▸ **Exercise objective**: Below is a listing. Write out exactly its lines between the one holding "inv_keys_wf : dict_wf (_by_key s);" and the one holding "inv_index k id", inclusive.

▸ **Data extract**:
:::
(* ===== verification/LeaseSchedulerFacts.v ===== *)
(** * Correctness of lease admission

    The invariant of the scheduler's two dictionaries, its preservation by every
    method, and what it gives: integer capacities are never exceeded, at most one
    live lease per idempotency key, and lookups that never fail. *)
From S2P Require Import Prelude PyDict PyFloat Canonical LeaseScheduler.
Local Open Scope Z_scope.

Definition valid_request (r : AttemptRequest) : Prop :=
  validate_AttemptRequest r = Ok r ∧ validate_ResourceRequest (ar_resources r) = Ok (ar_resources r).

(** The dimensions that are counted in whole units. *)
Inductive int_dim : (ResourceRequest → Z) → Prop :=
  | dim_gpu : int_dim gpu
  | dim_gateway : int_dim gateway_slots
  | dim_verifier : int_dim verifier_slots.

(** Position of a dimension in [vars(self)]. *)
Lemma int_dim_vars q : int_dim q → ∃ i name, ∀ r, resource_vars r !! i = Some (name, q r).
Proof. intros []; [exists 2%nat, "gpu"|exists 4%nat, "gateway_slots"|exists 6%nat, "verifier_slots"]; done. Qed.

Section facts.
Context {EN : Entropy} (clock : nat → float).
Hypothesis clock_mono : ∀ m n, (m ≤ n)%nat → clock m <= clock n.

(** What a lease takes of dimension [q] at the [n]-th clock reading. *)
Definition weight (q : ResourceRequest → Z) (n : nat) (l : Lease) : Z :=
  if active l (clock n) then q (ar_resources (lease_request l)) else 0.
Definition in_use (q : ResourceRequest → Z) (n : nat) (s : LeaseScheduler) : Z :=
  zsum (weight q n) (vals (_leases s)).

Record sched_inv (s : LeaseScheduler) : Prop := {
  inv_leases_wf : dict_wf (_leases s);
  inv_keys_wf : dict_wf (_by_key s);
  inv_id id l : _leases s !! id = Some l →
    lease_id l = id ∧ id = uuid4_hex (lease_obj l) ∧ (lease_obj l < next_obj s)%nat;
  inv_req id l : _leases s !! id = Some l → valid_request (lease_request l);
  inv_index k id : _by_key s !! k = Some id → ∃ l, _leases s !! id = Some l ∧ lease_key l = k;
  inv_stale id l n : _leases s !! id = Some l → _by_key s !! lease_key l ≠ Some id →
    (ticks s ≤ n)%nat → active l (clock n) = false;
  inv_cap q n : int_dim q → (ticks s ≤ n)%nat → in_use q n s <= q (capacity s);
}.

Lemma inactive_later l m n : (m ≤ n)%nat → active l (clock m) = false → active l (clock n) = false.
Proof.
  unfold active. intros Hmn. pose proof (clock_mono m n Hmn).
  destruct (lease_cancelled l); simpl; [done|]. rewrite !Z.ltb_ge. lia.
Qed.

Lemma valid_dim_nonneg r q : valid_request r → int_dim q → 0 <= q (ar_resources r).
Proof.
  intros [_ Hr] Hq. unfold validate_ResourceRequest in Hr.
  apply bind_unit_ok in Hr as [Hr _]. apply check_each_ok in Hr.
  rewrite Forall_forall in Hr.
  assert (∀ nv, nv ∈ resource_vars (ar_resources r) → 0 <= nv.2) as Hall.
  { intros nv Hnv. pose proof (Hr nv Hnv) as H. apply err_if_ok, Z.ltb_ge in H. done. }
  destruct (int_dim_vars q Hq) as (i & name & Hi). specialize (Hi (ar_resources r)).
  exact (Hall (name, q (ar_resources r)) (list_elem_of_lookup_2 _ _ _ Hi)).
Qed.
:::
▸ **Solution for this task**:
  inv_keys_wf : dict_wf (_by_key s);
  inv_id id l : _leases s !! id = Some l →
    lease_id l = id ∧ id = uuid4_hex (lease_obj l) ∧ (lease_obj l < next_obj s)%nat;
  inv_req id l : _leases s !! id = Some l → valid_request (lease_request l);
  inv_index k id : _by_key s !! k = Some id → ∃ l, _leases s !! id = Some l ∧ lease_key l = k;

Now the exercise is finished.